Working data:
(** The loop of a single [*]: it stops at the end of the input and at a dot. *)
Fixpoint try_until_dot (f : string -> Outcome bool) (s : string) : Outcome bool :=
  b ← f s;
  if b : bool then mret true
  else match s with
       | EmptyString => mret false
       | String a r =>
           if Ascii.eqb a dot then mret false
           else _ ← tail_slice r; try_until_dot f r
       end.

(** [input_chars.next() != Some(c)] returns [false]; otherwise go on. *)
Definition expect_char (c : string) (f : string -> Outcome bool) (input : string)
    : Outcome bool :=
  match uncons_char input with
  | Some (d, rest) => if String.eqb d c then f rest else mret false
  | None => mret false
  end.

Fixpoint glob_chars (pattern : list string) : string -> Outcome bool :=
  match pattern with
  | [] => fun input => mret (str_is_empty input)
  | p :: remaining =>
      if String.eqb p "*" then
        match remaining with
        | [] => fun input => mret (negb (contains_char input dot))
        | q :: remaining' =>
            if String.eqb q "*" then
              if is_nil remaining' then fun _ => mret true
              else try_suffixes (glob_chars remaining')
            else try_until_dot (glob_chars remaining)
        end
      else if String.eqb p "\" then
        match remaining with
        | escaped :: remaining' => expect_char escaped (glob_chars remaining')
        | [] => fun _ => mret false
        end
      else expect_char p (glob_chars remaining)
  end.

Definition glob_matches_impl (pattern input : string) : Outcome bool :=
  glob_chars (chars pattern) input.

(** The first matching pattern decides. *)
Fixpoint tool_matches_scope_impl (tool_name : string) (patterns : list string) : Outcome bool :=
  match patterns with
  | [] => mret false
  | pattern :: r =>
      b ← glob_matches_impl pattern tool_name;
      if b : bool then mret true else tool_matches_scope_impl tool_name r
  end.

(** ** assay-evidence/src/mandate/glob.rs *)

Definition MAX_TOOL_NAME_LENGTH : Z := 256.
Definition MAX_PATTERN_LENGTH : Z := 256.
Definition MAX_SEGMENTS : Z := 32.

Record GlobError : Type := mkGlobError { ge_pattern : string; ge_message : string }.

Inductive Segment : Type :=
| Literal (lit : string)
| SingleGlob
| DoubleGlob.

Record GlobPattern : Type := mkGlobPattern {
  gp_pattern : string;
  gp_segments : list Segment
}.

Definition flush_literal (segments : list Segment) (current_literal : string) : list Segment :=
  if str_is_empty current_literal then segments else segments ++ [Literal current_literal].

Fixpoint parse_loop (chars : list string) (segments : list Segment) (current_literal : string)
    : option (list Segment) :=
  match chars with
  | [] => Some (flush_literal segments current_literal)
  | c :: rest =>
      if String.eqb c "\" then
        match rest with
        | escaped :: rest' => parse_loop rest' segments (current_literal +:+ escaped)
        | [] => None
        end
      else if String.eqb c "*" then
        let segments := flush_literal segments current_literal in
        match rest with
        | [] => parse_loop rest (segments ++ [SingleGlob]) EmptyString
        | d :: rest' =>
            if String.eqb d "*" then parse_loop rest' (segments ++ [DoubleGlob]) EmptyString
            else parse_loop rest (segments ++ [SingleGlob]) EmptyString
        end
      else parse_loop rest segments (current_literal +:+ c)
  end.

Definition parse_pattern (pattern : string) : Result (list Segment) GlobError :=
  match parse_loop (chars pattern) [] EmptyString with
  | Some segments => Ok segments
  | None => Err {| ge_pattern := pattern; ge_message := "trailing backslash" |}
  end.

Definition glob_pattern_new (pattern : string) : Result GlobPattern GlobError :=
  if (MAX_PATTERN_LENGTH <? str_len pattern)%Z then
    Err {| ge_pattern := str_concat (take 50 (chars pattern)) +:+ "...";
           ge_message := "pattern length " +:+ fmt_int (str_len pattern)
                         +:+ " exceeds maximum " +:+ fmt_int MAX_PATTERN_LENGTH |}
  else
    match parse_pattern pattern with
    | Err e => Err e
    | Ok segments =>
        let n := Z.of_nat (length segments) in
        if (MAX_SEGMENTS <? n)%Z then
          Err {| ge_pattern := pattern;
                 ge_message := "pattern has " +:+ fmt_int n
                               +:+ " segments, exceeds maximum " +:+ fmt_int MAX_SEGMENTS |}
        else Ok {| gp_pattern := pattern; gp_segments := segments |}
    end.

(** The loop of [SingleGlob]: split at each index in turn, stop when the prefix
    holds a dot. *)
Fixpoint try_splits (f : string -> Outcome bool) (prefix suffix : string) : Outcome bool :=
  if contains_char prefix dot then mret false
  else
    b ← f suffix;
    if b : bool then mret true
    else match suffix with
         | EmptyString => mret false
         | String a r => _ ← tail_slice r; try_splits f (prefix +:+ String a EmptyString) r
         end.

Fixpoint match_recursive (segments : list Segment) (input : string) : Outcome bool :=
  match segments with
  | [] => mret (str_is_empty input)
  | Literal lit :: rest =>
      if starts_with input lit then
        suffix ← slice_from input (String.length lit); match_recursive rest suffix
      else mret false
  | SingleGlob :: rest => try_splits (match_recursive rest) EmptyString input
  | DoubleGlob :: rest => try_suffixes (match_recursive rest) input
  end.

Definition glob_pattern_matches (self : GlobPattern) (name : string) : Outcome bool :=
  if (MAX_TOOL_NAME_LENGTH <? str_len name)%Z then mret false
  else match_recursive (gp_segments self) name.

Fixpoint matches_any (name : string) (patterns : list string)
    : Outcome (Result bool GlobError) :=
  match patterns with
  | [] => mret (Ok false)
  | pattern :: r =>
      match glob_pattern_new pattern with
      | Err e => mret (Err e)
      | Ok glob =>
          b ← glob_pattern_matches glob name;
          if b : bool then mret (Ok true) else matches_any name r
      end
  end.

Record GlobSet : Type := mkGlobSet { gs_patterns : list GlobPattern }.

(** [collect] into a [Result]: the first error, or all the patterns. *)
Fixpoint glob_set_new (patterns : list string) : Result GlobSet GlobError :=
  match patterns with
  | [] => Ok {| gs_patterns := [] |}
  | p :: r =>
      match glob_pattern_new p with
      | Err e => Err e
      | Ok g =>
          match glob_set_new r with
          | Err e => Err e
          | Ok set => Ok {| gs_patterns := g :: gs_patterns set |}
          end
      end
  end.

Fixpoint any_matches (patterns : list GlobPattern) (name : string) : Outcome bool :=
  match patterns with
  | [] => mret false
  | p :: r => b ← glob_pattern_matches p name; if b : bool then mret true else any_matches r name
  end.

Definition glob_set_matches (self : GlobSet) (name : string) : Outcome bool :=
  any_matches (gs_patterns self) name.

(** ** The normative rules

    A pattern is a sequence of tokens: literal characters (an escaped one
    included), [*] and [**].  A trailing backslash has no tokens. *)

Inductive Token : Type :=
| TChar (c : string)
| TStar
| TStarStar.

Fixpoint tokenize (chars : list string) : option (list Token) :=
  match chars with
  | [] => Some []
  | c :: rest =>
      if String.eqb c "\" then
        match rest with
        | escaped :: rest' => cons (TChar escaped) <$> tokenize rest'
        | [] => None
        end
      else if String.eqb c "*" then
        match rest with
        | d :: rest' =>
            if String.eqb d "*" then cons TStarStar <$> tokenize rest'
            else cons TStar <$> tokenize rest
        | [] => Some [TStar]
        end
      else cons (TChar c) <$> tokenize rest
  end.

(** The whole name must match: a character matches itself, [*] any sequence
    without a dot, [**] any sequence. *)
Inductive GlobMatch : list Token -> string -> Prop :=
| GM_nil : GlobMatch [] EmptyString
| GM_char c p s : GlobMatch p s -> GlobMatch (TChar c :: p) (c +:+ s)
| GM_star w p s :
    contains_char w dot = false -> GlobMatch p s -> GlobMatch (TStar :: p) (w +:+ s)
| GM_star2 w p s : GlobMatch p s -> GlobMatch (TStarStar :: p) (w +:+ s).

(** [PatternAccepts pattern name]: the normative relation. *)
Definition PatternAccepts (pattern name : string) : Prop :=
  exists tokens, tokenize (chars pattern) = Some tokens /\ GlobMatch tokens name.

(** ** Lemmas *)

(** A computation that returns, without panic, whether [P] holds. *)
Definition decides (o : Outcome bool) (P : Prop) : Prop :=
  exists b, o = Done b /\ (b = true <-> P).

Lemma decides_ret (b : bool) (P : Prop) : (b = true <-> P) -> decides (mret b) P.
Proof. intros HP. by exists b. Qed.

Lemma decides_iff o (P Q : Prop) : decides o P -> (P <-> Q) -> decides o Q.
Proof. intros (b & -> & HP) HQ. exists b. by rewrite HP. Qed.

#[export] Instance decides_proper o : Proper (iff ==> iff) (decides o).
Proof. intros P Q HPQ. split; intros Hd; by eapply decides_iff; [exact Hd|]. Qed.

(** Try one alternative, then the rest. *)
Lemma decides_orelse o k (P Q : Prop) :
  decides o P -> decides k Q ->
  decides (b ← o; if b : bool then mret true else k) (P \/ Q).
Proof.
  intros (b & -> & HP) (c & -> & HQ). cbn. destruct b; [apply decides_ret; tauto|].
  exists c. split; [done|]. rewrite HQ. destruct HP as [_ HP]. intuition congruence.
Qed.

Lemma tail_slice_ascii r : is_ascii r = true -> tail_slice r = Done r.
Proof.
  destruct r as [|b r]; [done|]. intros [Hb _]%is_ascii_cons. simpl.
  by rewrite (ascii_not_cont _ Hb).
Qed.

Lemma is_ascii_app s t : is_ascii (s +:+ t) = true <-> is_ascii s = true /\ is_ascii t = true.
Proof.
  induction s as [|a s IH]; [tauto|].
  change (String a s +:+ t) with (String a (s +:+ t)). rewrite !is_ascii_cons, IH. tauto.
Qed.

Lemma app_cons_split (P : string -> string -> Prop) a r :
  (exists w t, String a r = w +:+ t /\ P w t) <->
  P EmptyString (String a r) \/ (exists w t, r = w +:+ t /\ P (String a w) t).
Proof.
  split.
  - intros ([|b w] & t & E & HP); [left; by rewrite E|]. cbn in E. injection E as -> ->.
    right. by exists w, t.
  - intros [HP|(w & t & -> & HP)]; [by exists EmptyString, (String a r)|].
    by exists (String a w), t.
Qed.

Lemma app_nil_split (P : string -> string -> Prop) :
  (exists w t, EmptyString = w +:+ t /\ P w t) <-> P EmptyString EmptyString.
Proof.
  split; [|intros HP; by exists EmptyString, EmptyString].
  intros ([|b w] & t & E & HP); [cbn in E; by subst t|discriminate E].
Qed.

Lemma contains_dot_cons a w :
  contains_char (String a w) dot = Ascii.eqb a dot || contains_char w dot.
Proof. unfold contains_char. simpl. by destruct (Ascii.eqb a dot). Qed.

Section Loops.
Context (f : string -> Outcome bool) (P : string -> Prop).
Hypothesis f_decides : forall s, is_ascii s = true -> decides (f s) (P s).

Lemma try_suffixes_decides s :
  is_ascii s = true -> decides (try_suffixes f s) (exists w t, s = w +:+ t /\ P t).
Proof.
  induction s as [|a r IH]; intros Hs; cbn [try_suffixes].
  - eapply decides_iff; [apply decides_orelse; [by apply f_decides|by apply (decides_ret _ False)]|].
    rewrite (app_nil_split (fun _ t => P t)). tauto.
  - pose proof (proj1 (is_ascii_cons _ _) Hs) as [_ Hr]. rewrite (tail_slice_ascii _ Hr).
    eapply decides_iff; [apply decides_orelse; [by apply f_decides|by apply IH]|].
    by rewrite (app_cons_split (fun _ t => P t)).
Qed.

Lemma try_until_dot_decides s :
  is_ascii s = true ->
  decides (try_until_dot f s) (exists w t, s = w +:+ t /\ contains_char w dot = false /\ P t).
Proof.
  induction s as [|a r IH]; intros Hs; cbn [try_until_dot].
  - eapply decides_iff; [apply decides_orelse; [by apply f_decides|by apply (decides_ret _ False)]|].
    rewrite (app_nil_split (fun w t => contains_char w dot = false /\ P t)). naive_solver.
  - pose proof (proj1 (is_ascii_cons _ _) Hs) as [_ Hr].
    rewrite (app_cons_split (fun w t => contains_char w dot = false /\ P t)).
    destruct (Ascii.eqb a dot) eqn:Ea.
    + eapply decides_iff; [apply decides_orelse; [by apply f_decides|by apply (decides_ret _ False)]|].
      setoid_rewrite contains_dot_cons. rewrite Ea. naive_solver.
    + rewrite (tail_slice_ascii _ Hr).
      eapply decides_iff; [apply decides_orelse; [by apply f_decides|by apply IH]|].
      setoid_rewrite contains_dot_cons. rewrite Ea. naive_solver.
Qed.

Lemma contains_char_snoc p a :
  contains_char (p +:+ String a EmptyString) dot = contains_char p dot || Ascii.eqb a dot.
Proof.
  induction p as [|b p IH]; cbn [String.append]; rewrite !contains_dot_cons.
  - by destruct (Ascii.eqb a dot).
  - by rewrite IH, orb_assoc.
Qed.

Lemma try_splits_decides s p :
  is_ascii s = true -> contains_char p dot = false ->
  decides (try_splits f p s) (exists w t, s = w +:+ t /\ contains_char w dot = false /\ P t).
Proof.
  revert p. induction s as [|a r IH]; intros p Hs Hp; cbn [try_splits]; rewrite Hp.
  - eapply decides_iff; [apply decides_orelse; [by apply f_decides|by apply (decides_ret _ False)]|].
    rewrite (app_nil_split (fun w t => contains_char w dot = false /\ P t)). naive_solver.
  - pose proof (proj1 (is_ascii_cons _ _) Hs) as [_ Hr].
    rewrite (app_cons_split (fun w t => contains_char w dot = false /\ P t)), (tail_slice_ascii _ Hr).
    setoid_rewrite contains_dot_cons. destruct (Ascii.eqb a dot) eqn:Ea.
    + assert (Hstop : try_splits f (p +:+ String a EmptyString) r = Done false)
        by (destruct r; cbn [try_splits]; by rewrite contains_char_snoc, Hp, Ea).
      cbn [mbind outcome_bind]. rewrite Hstop.
      eapply decides_iff; [apply decides_orelse; [by apply f_decides|by apply (decides_ret _ False)]|].
      naive_solver.
    + eapply decides_iff; [apply decides_orelse; [by apply f_decides|apply IH; [done|]]|naive_solver].
      by rewrite contains_char_snoc, Hp, Ea.
Qed.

Task to complete: Which lines above include the word "PatternAccepts"? Return each one.

Written response:
(** [PatternAccepts pattern name]: the normative relation. *)
Definition PatternAccepts (pattern name : string) : Prop :=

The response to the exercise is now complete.